Yet Another Word Processor, an automatic word processor for text and Python files
Project description
usage: yawp [-h] [-V] [-v] [-u] [-t TAB_BLANKS] [-w WIDTH] [-l] [-g] [-c] [-p]
file
Yet Another Word Processor, an automatic word processor for text and Python files
I sound my barbaric yawp over the roofs of the world
(Walt Whitman)
CONTENT
1. Installation
2. Help
3. Introduction
4. Logic
5. Pretty Graphics
6. Pretty Chapters
7. Python Files
8. Messages
9. History
10. Author
11. Arguments
1. INSTALLATION
Type from terminal:
$ pip3 install yawp
2. HELP
Type from terminal:
$ yawp -h
3. INTRODUCTION
The name "yawp" here means Yet Another Word Processor, and yawp is a simple automatic
word processor for text files and Python files, with the following features:
• yawp makes a timestamped backup of file to be processed, allowing "undo" operation
• yawp works "in place", reading formatting and rewriting the file to be processed
• yawp operation is driven only by the content of the file and by a few parameters
• yawp justifies "text" at left and right in:
• unindented paragraphs
• dot-marked indented paragraphs
• yawp accepts unjustified "pictures" (as schemas, tables and code examples) freely
intermixed with text
• yawp's "pretty graphics" feature allows you to sketch draft pictures with lines and
arrowheads by '#' and '@' characters, which are automatically replaced by proper
graphic characters
• yawp's "pretty chapters" feature ensures automatic multi-level chapter numbering
and generation of table of contents
• yawp adopts an ad hoc policy with Python files, formatting the docstrings but not
the Python code
• yawp is "stable", if after a run of yawp on a file you run yawp a second time on
the same file with the same arguments then the file content doesn't change
As an example, this documentation you're reading has been formatted by yawp. Other
examples are scattered below.
4. LOGIC
"Pretty text" is an optional feature, it's activated by the -t/--pretty-text argument. If
is not set, then input lines are not justified, otherwise text justification takes place
as follows.
Let's distinguish in four categories the file lines:
• a line is an "empty line" if it contains no characters (note that in all input
lines all trailing blanks are stripped away, hence every input line containing only
blanks becomes an empty line)
• otherwise a line is a "dot line" if the first nonblank character is a dot character
'.' or '•' followed by a blank (on output such a '.' is always replaced by a '•')
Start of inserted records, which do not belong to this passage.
(* ===== verification/Prelude.v ===== *)
(** * Verification of riff

    riff lets a monitor learn how fast a running application computes.  The
    application calls [begin] and [end] around its tasks ([Application] in
    src/include/riff/riff.hpp and src/src/riff.cpp); a support thread of the
    library answers the requests of the [Monitor] over a nanomsg PAIR socket.
    The repository bundles nanomsg (src/src/external/nanomsg, "NN" below): its
    containers, its sockets and its protocols carry the messages.  This
    library models both, function by function, and proves them correct.

    ** The parts

    riff itself:
    - [Double]: the IEEE doubles of the library (the Standard Library's
      [SpecFloat]); integers below 2^53 are exact, quotients are near the exact ones.
    - [Sample]: [ApplicationSample] and its operators.
    - [Sampling]: [Application]: one definition per method ([begin_], [end_],
      [storeCustomValue], [terminate_sums], ...), the body of [begin] cut into the
      steps its comments name; [ThreadData] is a record with the fields of the
      struct, 64-bit integers are [Z] with [u64] at every operation that can
      wrap, [throw] is the result [Err (Thrown _)].  The clock is an argument.
    - [Counting]: no task is lost by the sampling; without sampling the doubles
      equal an integer reference; a requested sample is stored within a period;
      the totals are exact.
    - [Monitor]: [applicationSupportThread], [waitStart], [getSample], the
      handshake of [terminate], and the [system] they make: one executable step
      per actor ([exec]), blocking calls being steps that are not enabled, two
      FIFO lists for the directions of the channel.  [step] and [reachable]
      are its interleavings.
    - [MonitorSafe], [Accounting], [Session]: the invariants of that system by
      induction on its steps (what is on the channel at each stage, who may
      fail, where each task is), what a response carries, concrete sessions,
      and the corner cases recorded as findings.

    nanomsg, bottom up:
    - [NNList] (NN/utils/list.c) and [NNQueue] (queue.c): intrusive lists and
      queues, their items in a shared store; the class [ListOps] with its laws
      [ListSpec] is what the components below are built on; [NNFamily] is the
      theory of arrays of such lists; [Hash] (hash.c) refines a finite map;
      [Wire] (wire.c) is big-endian integers on bounded buffers.
    - [Chunk] (utils/chunk.c, chunkref.c): message memory, reference counts and
      the references messages are made of, on a heap of blocks; [Base64]
      (transports/utils/base64.c).
    - [Timer] (aio/fsm.c, timer.c): the class [Machine] of two-handler state
      machines and the timer as one of them; [Timerset] (aio/timerset.c): the
      timeouts of a worker; [Backoff] (transports/utils/backoff.c): the retry
      intervals of an endpoint.
    - [Priolist] (protocols/utils/priolist.c): sixteen levels of round robin;
      [Balance] and [Members] (fq.c, lb.c), [Dist] (dist.c, excl.c): the four
      ways a socket type uses its pipes.
    - [Pipe] (core/pipe.c): the pipe between a protocol and a transport, the
      transport being the class [Transport] with its laws [TransportSpec];
      [Msgqueue] (transports/inproc/msgqueue.c), the queue of an in-process
      connection, and [Sinproc] (sinproc.c), such a connection with both its
      ends and the events between them;
    - [Ctx] (aio/ctx.c) and [Usock] (aio/usock_posix.inc): the context of a
      connection and the socket of the operating system, the kernel's answers
      being arguments; [Streamhdr] (transports/utils/streamhdr.c) and [Stcp]
      (transports/tcp/stcp.c, transports/ipc/sipc.c): the header exchange and
      the session over such a socket, the two transports differing by the class
      [Framing]; [Streams] connects two sessions by byte streams;
    - WebSocket (transports/ws): [Sha1] (sha1.c); [Wsparse] and [Wshandshake]
      (ws_handshake.c), the texts of the opening handshake with their parsers
      and its state machine; [Utf8] and [Sws] (sws.c), the validation of texts
      and the session; [Cmsg] (core/global.c), the properties its opcodes are
      passed in.  [Wsframes] is RFC 6455 as data, and [Wsreceive] and
      [Wsstreams] prove a session correct against any peer that keeps to it;
    - [Sock] (core/sock.c, sockbase.c): the generic socket over the class
      [SockProto], with [SockSpec] the contract of a protocol and
      [sock_run_until] the theorem that it makes every session safe, up to a
      receive that the contract does not cover ([sk_takes]): REQ may use a reply
      that was terminated, SUB may read beyond a message.
    - [Pipeline], [Pair], [Bus], [Trie] with [TrieSpec] and [TrieRefines],
      [Pubsub], [Reqrep], [Req], [Survey]: the scalability protocols, each an
      instance of [SockSpec], with what its messages do.
    - Endpoints: [Addr] (transports/utils: dns.c, iface.c, literal.c, port.c, and
      the addresses of the endpoints) and [Dns] (dns_getaddrinfo.inc);
      [Ep] (core/ep.c, epbase.c), the endpoint between a socket and its
      transport; [Connect] and [Accept], [Bind] (ctcp.c, atcp.c, btcp.c and their
      kin in transports/ipc and ws), the machines that connect, accept and
      listen, generic in the session; [Bindsafe], [Endpoints] and
      [Endexamples], what follows; [Ins] (inproc/ins.c, binproc.c, cinproc.c), the
      names of in-process endpoints.
    - The C API: [Message] (nn_sendmsg and nn_recvmsg of core/global.c, and
      devices/device.c) over a class of descriptors; [Options] (core/sock.c and
      the option sets of tcp.c, ipc.c, ws.c); [Life] and [Lifesafe] (sock.c), a
      socket from [nn_sock_init] to [nn_sock_term], its endpoints being the
      class [Environment]; [Table] (global.c), the descriptors of all sockets,
      nn_socket, nn_close, nn_bind and the others; [Blocking] (sock.c, utils/efd.c),
      the calls that wait; [Poll] (core/poll.c); [Msg] (utils/msg.c), which shows
      why the other files may take messages as values.
    - Workers: [Poller] (aio/poller.h), the contract of a poller as a class with
      an abstract poller; [Epoll] (poller_epoll.inc) and [Pollset]
      (poller_poll.inc), its implementations; [Worker] (worker_posix.inc), the thread
      over any of them.

    ** What the theorems show

    Refinements: the list, queue, hash table, priority list, timer and trie
    implement a sequence, a FIFO, a map, a priority round robin, a timer and a
    bag of strings; references to chunks behave as values, a message queue as a
    FIFO queue, a set of timeouts as a sorted queue, messages that share chunks
    as values, the poller over [poll] with its list of removed entries as the
    abstract poller, two sessions over the byte streams of the kernel as two FIFO
    queues of messages, and a WebSocket session hands out exactly the messages
    the peer's frames stand for.  The encodings are those of their standards:
    SHA-1 of FIPS 180-4, Base64 of RFC 4648, UTF-8 of RFC 3629; the
    addresses a connecting endpoint accepts are those of a grammar; what is gathered is
    scattered again, and an option reads back as it was set.

    Safety: for each protocol, every session of transports and user calls runs
    without an assertion, an invalid access or an overflow and keeps the
    protocol's invariant (for REQ and SUB, up to the receives just named); a bound endpoint accepts until it is stopped; the
    descriptors of the library are exclusive, and free again after nn_close,
    whose wait comes to an end; a worker executes every queued task; a call
    that waits ends by its deadline and not before; for riff, every
    interleaving keeps the protocol of the channel and counts each task once.
    Functional theorems give the result of the main operations, liveness
    theorems bound the steps until an answer, and the findings are stated as
    examples or theorems about the code as it is.

    ** Errors, fuel and bounds

    A C or C++ function that can abort, misuse memory or throw returns a
    [result] ([Ok], or [Err] with the reason); error numbers are ordinary
    values.  Loops that are not structural have fuel: the number of items of
    the store plus one (lists, queues, hash tables), the length of the string
    plus one (trie), the number of messages waiting plus one (receiving loops
    of SUB, REQ and SURVEYOR), the bytes that have arrived plus two (events of a
    WebSocket session), the number of entries (removing from [Pollset]); loops
    that end when the kernel or another thread says so ([Worker], [Blocking])
    are steps or take what is said as a list; each fuel is proved to be enough where it is used, so
    no theorem holds by running out of fuel.  The theorems on riff assume a
    clock below 2^53 ns, fewer than 2^53 tasks, weight 1 and a sampling length
    up to 2^40 ms; the examples of [Session] show what other weights do.

    ** Not modelled

    Other operating systems: Windows, kqueue, and the asynchronous resolver of
    glibc, which is not built by default.  The portability layer of NN/utils
    (mutex, condvar, sem, sleep, thread, alloc, err, random) wraps system
    calls; core/symbol.c is a table of names; the tests, tools and demos use
    the library.  The manifest lists each with its reason.  System calls are
    arguments of the definitions that make them: the kernel's answers, the
    clock, [getaddrinfo] and [inet_pton].  The change of owner of a state
    machine appears in [Usock] and the sessions that do it, not as a function
    of its own, and the external events of a context where they are used, in
    [Sinproc] and [Ins].  In riff, the constructors' use of sockets and threads
    is the environment, and the stream operators are text formatting.  Data
    races are out of scope: each step of an actor is atomic, which the flag
    [consolidate] makes true of the sample it protects, and the lock of a
    context of the machines in it. *)

From stdpp Require Export base tactics option numbers list gmap.
(* ===== verification/NNFamily.v ===== *)
(** * Families of lists over one store

    Hash tables and priority lists keep an array of list heads whose items
    live in one store.  A family relates such an array to the array of the
    sequences held, all disjoint; the lemmas say how one operation on one list
    acts on the family.  They are proved from the interface [ListSpec] alone. *)

From S2P Require Import Prelude NNList.

Section Family.
  Context {St L : Type} `{ListSpec St L}.
  Implicit Types (s : St) (l : L) (ls : list L) (xs ys : list addr) (xss : list (list addr)).

Definition fam s ls xss : Prop := Forall2 (rep s) ls xss /\ NoDup (concat xss).

Lemma concat_insert xss i xs ys :
  xss !! i = Some xs ->
  exists k1 k2, concat xss = k1 ++ xs ++ k2 /\ concat (<[i := ys]> xss) = k1 ++ ys ++ k2.
Proof.
  intros Hi. exists (concat (take i xss)), (concat (drop (S i) xss)).
  pose proof (lookup_lt_Some _ _ _ Hi). split.
  - rewrite <- (take_drop_middle xss i xs Hi) at 1. by rewrite concat_app.
  - rewrite insert_take_drop by done. by rewrite concat_app.
Qed.

Lemma elem_concat xss i xs x : xss !! i = Some xs -> x ∈ xs -> x ∈ concat xss.
Proof.
  intros Hi Hx. destruct (concat_insert xss i xs xs Hi) as (k1 & k2 & -> & _). set_solver.
Qed.

Lemma elem_concat_inv xss x : x ∈ concat xss -> exists i xs, xss !! i = Some xs /\ x ∈ xs.
Proof.
  induction xss as [|xs xss IH]; cbn; [set_solver|]. intros [Hx|Hx]%elem_of_app.
  - by exists 0%nat, xs.
  - destruct (IH Hx) as (i & ys & Hi & Hy). by exists (S i), ys.
Qed.

(** Two lists of a family share no item. *)
Lemma concat_disj xss i j xs ys :
  NoDup (concat xss) -> xss !! i = Some xs -> xss !! j = Some ys -> i <> j -> ys ## xs.
Proof.
  intros Hn Hi Hj Hij x Hy Hx.
  destruct (concat_insert xss i xs [] Hi) as (k1 & k2 & E1 & E2).
  assert (Hx' : x ∈ concat (<[i := []]> xss)).
  { eapply (elem_concat _ j ys); [|done]. rewrite list_lookup_insert_ne by done. exact Hj. }
  rewrite E1 in Hn. rewrite E2 in Hx'. cbn in Hx'.
  apply NoDup_app in Hn as (_ & H1 & (_ & H2 & _)%NoDup_app).
  apply elem_of_app in Hx' as [?|?].
  - apply (H1 x); set_solver.
  - apply (H2 x); set_solver.
Qed.

Lemma fam_lookup s ls xss i l xs :
  fam s ls xss -> ls !! i = Some l -> xss !! i = Some xs -> rep s l xs.
Proof. intros [Hf _] Hl Hx. by eapply Forall2_lookup_lr. Qed.

Lemma fam_lookup_l s ls xss i l :
  fam s ls xss -> ls !! i = Some l -> exists xs, xss !! i = Some xs /\ rep s l xs.
Proof. intros [Hf _] Hl. eapply Forall2_lookup_l in Hf as (xs & ? & ?); eauto. Qed.

Lemma fam_length s ls xss : fam s ls xss -> length ls = length xss.
Proof. intros [Hf _]. by eapply Forall2_length. Qed.

(** Replacing list [i] when the store changed only on its items (old and new). *)
Lemma fam_update s s' ls xss i l l' xs zs ks :
  fam s ls xss -> ls !! i = Some l -> xss !! i = Some xs ->
  rep s' l' zs -> agree ks s s' -> (forall x, x ∈ ks -> x ∈ xs \/ x ∉ concat xss) ->
  (forall x, x ∈ zs -> x ∈ xs \/ x ∉ concat xss) ->
  fam s' (<[i := l']> ls) (<[i := zs]> xss).
Proof.
  intros Hf Hl Hx Hr Ha Hk Hz. pose proof Hf as [HF Hn]. split.
  - apply Forall2_same_length_lookup. rewrite !length_insert.
    split; [by eapply fam_length|]. intros j k ys.
    destruct (decide (i = j)) as [<-|Hij].
    + rewrite !list_lookup_insert_eq; [by intros [= <-] [= <-]|..]; by eapply lookup_lt_Some.
    + rewrite !list_lookup_insert_ne by done. intros Hk' Hys.
      eapply rep_agree; [exact Ha| |by eapply fam_lookup].
      intros y Hy Hyk. destruct (Hk y Hyk) as [?|Hno].
      * by apply (concat_disj xss i j xs ys Hn Hx Hys Hij y).
      * apply Hno. by eapply elem_concat.
  - pose proof (rep_NoDup _ _ _ Hr) as Hnz.
    destruct (concat_insert xss i xs zs Hx) as (k1 & k2 & E1 & ->). rewrite E1 in *.
    apply NoDup_app in Hn as (Hn1 & Hd1 & (_ & Hd2 & Hn2)%NoDup_app).
    apply NoDup_app; split; [done|]. split; [|apply NoDup_app; split; [done|split; [|done]]].
    + intros y Hy1 [Hy|Hy]%elem_of_app; [destruct (Hz y Hy)|]; [apply (Hd1 y)|..]; set_solver.
    + intros y Hy Hy2. destruct (Hz y Hy); [apply (Hd2 y)|]; set_solver.
Qed.

Lemma free_not_concat s ls xss x : fam s ls xss -> free s x -> x ∉ concat xss.
Proof.
  intros Hf Hx (i & xs & Hi & Hxs)%elem_concat_inv. destruct Hf as [HF _].
  eapply Forall2_lookup_r in HF as (l & Hl & Hr); [|exact Hi].
  by eapply rep_free_disj.
Qed.

Lemma fam_insert s ls xss i l xs ys x :
  fam s ls xss -> ls !! i = Some l -> xss !! i = Some (xs ++ ys) -> free s x ->
  exists s' l', list_insert s l (At x) (hd_or NULL ys) = Ok (s', l')
    /\ fam s' (<[i := l']> ls) (<[i := xs ++ x :: ys]> xss)
    /\ (forall y, y <> x -> free s y -> free s' y).
Proof.
  intros Hf Hl Hx Hfr. pose proof (fam_lookup _ _ _ _ _ _ Hf Hl Hx) as Hr.
  destruct (list_insert_spec s l xs ys x Hr Hfr) as (s' & l' & E & Hr' & Ha).
  pose proof (free_not_concat _ _ _ _ Hf Hfr). exists s', l'. split; [done|]. split.
  - eapply fam_update; [done..|set_solver|set_solver].
  - intros y Hy Hfy. eapply free_agree; [exact Ha| |done].
    pose proof (rep_free_disj _ _ _ _ Hr Hfy). set_solver.
Qed.

Lemma fam_append s ls xss i l xs x :
  fam s ls xss -> ls !! i = Some l -> xss !! i = Some xs -> free s x ->
  exists s' l', list_insert s l (At x) NULL = Ok (s', l')
    /\ fam s' (<[i := l']> ls) (<[i := xs ++ [x]]> xss)
    /\ (forall y, y <> x -> free s y -> free s' y).
Proof. intros Hf Hl Hx. apply (fam_insert s ls xss i l xs []); [done..|by rewrite app_nil_r]. Qed.

Lemma fam_erase s ls xss i l xs x ys :
  fam s ls xss -> ls !! i = Some l -> xss !! i = Some (xs ++ x :: ys) ->
  exists s' l', list_erase s l (At x) = Ok (s', l', hd_or NULL ys)
    /\ fam s' (<[i := l']> ls) (<[i := xs ++ ys]> xss)
    /\ free s' x /\ (forall y, free s y -> free s' y).
Proof.
  intros Hf Hl Hx. pose proof (fam_lookup _ _ _ _ _ _ Hf Hl Hx) as Hr.
  destruct (list_erase_spec s l xs x ys Hr) as (s' & l' & E & Hr' & Hfx & Ha).
  exists s', l'. split; [done|]. split; [|split; [done|]].
  - eapply fam_update; [done..|set_solver|set_solver].
  - intros y Hfy. eapply free_agree; [exact Ha| |done]. by eapply rep_free_disj.
Qed.

Lemma fam_init s n : fam s (replicate n list_init) (replicate n []).
Proof.
  split.
  - induction n; cbn; constructor; [apply list_init_spec|done].
  - by induction n; cbn; [constructor|].
Qed.

(** Changing the store only at a free item keeps the family. *)
Lemma fam_item_init s ls xss x :
  fam s ls xss -> x ∉ concat xss -> fam (list_item_init s x) ls xss.
Proof.
  intros [HF Hn] Hx. split; [|done]. destruct (list_item_init_spec s x) as [_ Ha].
  apply Forall2_same_length_lookup. split; [by eapply Forall2_length|].
  intros i l xs Hl Hi. eapply rep_agree; [exact Ha| |by eapply Forall2_lookup_lr].
  intros y Hy ->%list_elem_of_singleton. apply Hx. by eapply elem_concat.
Qed.

Lemma free_item_init s x y : free s y -> free (list_item_init s x) y.
Proof.
  intros Hy. destruct (list_item_init_spec s x) as [Hx Ha].
  destruct (decide (y = x)) as [->|Hne]; [done|]. eapply free_agree; [exact Ha|set_solver|done].
Qed.

(** Lists of the family and their emptiness, seen from the sequences. *)
Lemma fam_term s ls xss :
  fam s ls xss -> Forall (fun l => list_term l = Ok tt) ls <-> concat xss = [].
Proof.
  intros [HF _]. induction HF as [|l xs ls xss Hr HF IH]; cbn; [by split|].
  rewrite Forall_cons, IH, (list_term_spec _ _ _ Hr).
  split.
  - intros [Hx ->]. case_bool_decide; [by subst|done].
  - intros [-> ->]%app_eq_nil. done.
Qed.

End Family.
• otherwise a line is an "indented line" if it starts with a blank character
• otherwise a line is an "unindented line"
More exactly, the "dot characters" are:
• '.' is Unicode "decimal point", Python chr(46) or '\x2e'
• '•' is Unicode "black small circle", Python chr(8226) or '\u2022'
The yawp algorithm, driven by the input lines, oscillates between two states:
• "picture state", where input lines are directly written out as they are
• "text state", where input lines are accumulated into a paragraph buffer for further
justification and writing at paragraph end
The picture state is the initial state. In this state, if the input is:
• an empty line or an indented line: the line is written out as is
• an unindented line: text state is entered, an unindented paragraph begins, the line
is shrinked (initial and multiple blanks are eliminated) and assigned to the
paragraph buffer, paragraph left indentation is set to zero
• a dot line: text state is entered, an indented paragraph begins, the line is
shrinked and assigned to the paragraph buffer, paragraph left indentation is set to
the position of initial dot character plus two
• end of input file: processing is terminated
When we are in text state, if the input line is:
• an empty line: the paragraph buffer is flushed (justified, written out and
emptied), state goes back to picture state, the empty line is written out
• an indented or unindented line: the line is shrinked and appended to the paragraph
buffer
• a dot line: paragraph buffer is flushed, a new paragraph is started, the line is
shrinked and assigned to the paragraph buffer, paragraph left indentation is set to
the position of initial dot plus two
• end of input file: paragraph buffer is flushed, processing is ended
For sake of clarity, the following diagram illustrates states and transitions.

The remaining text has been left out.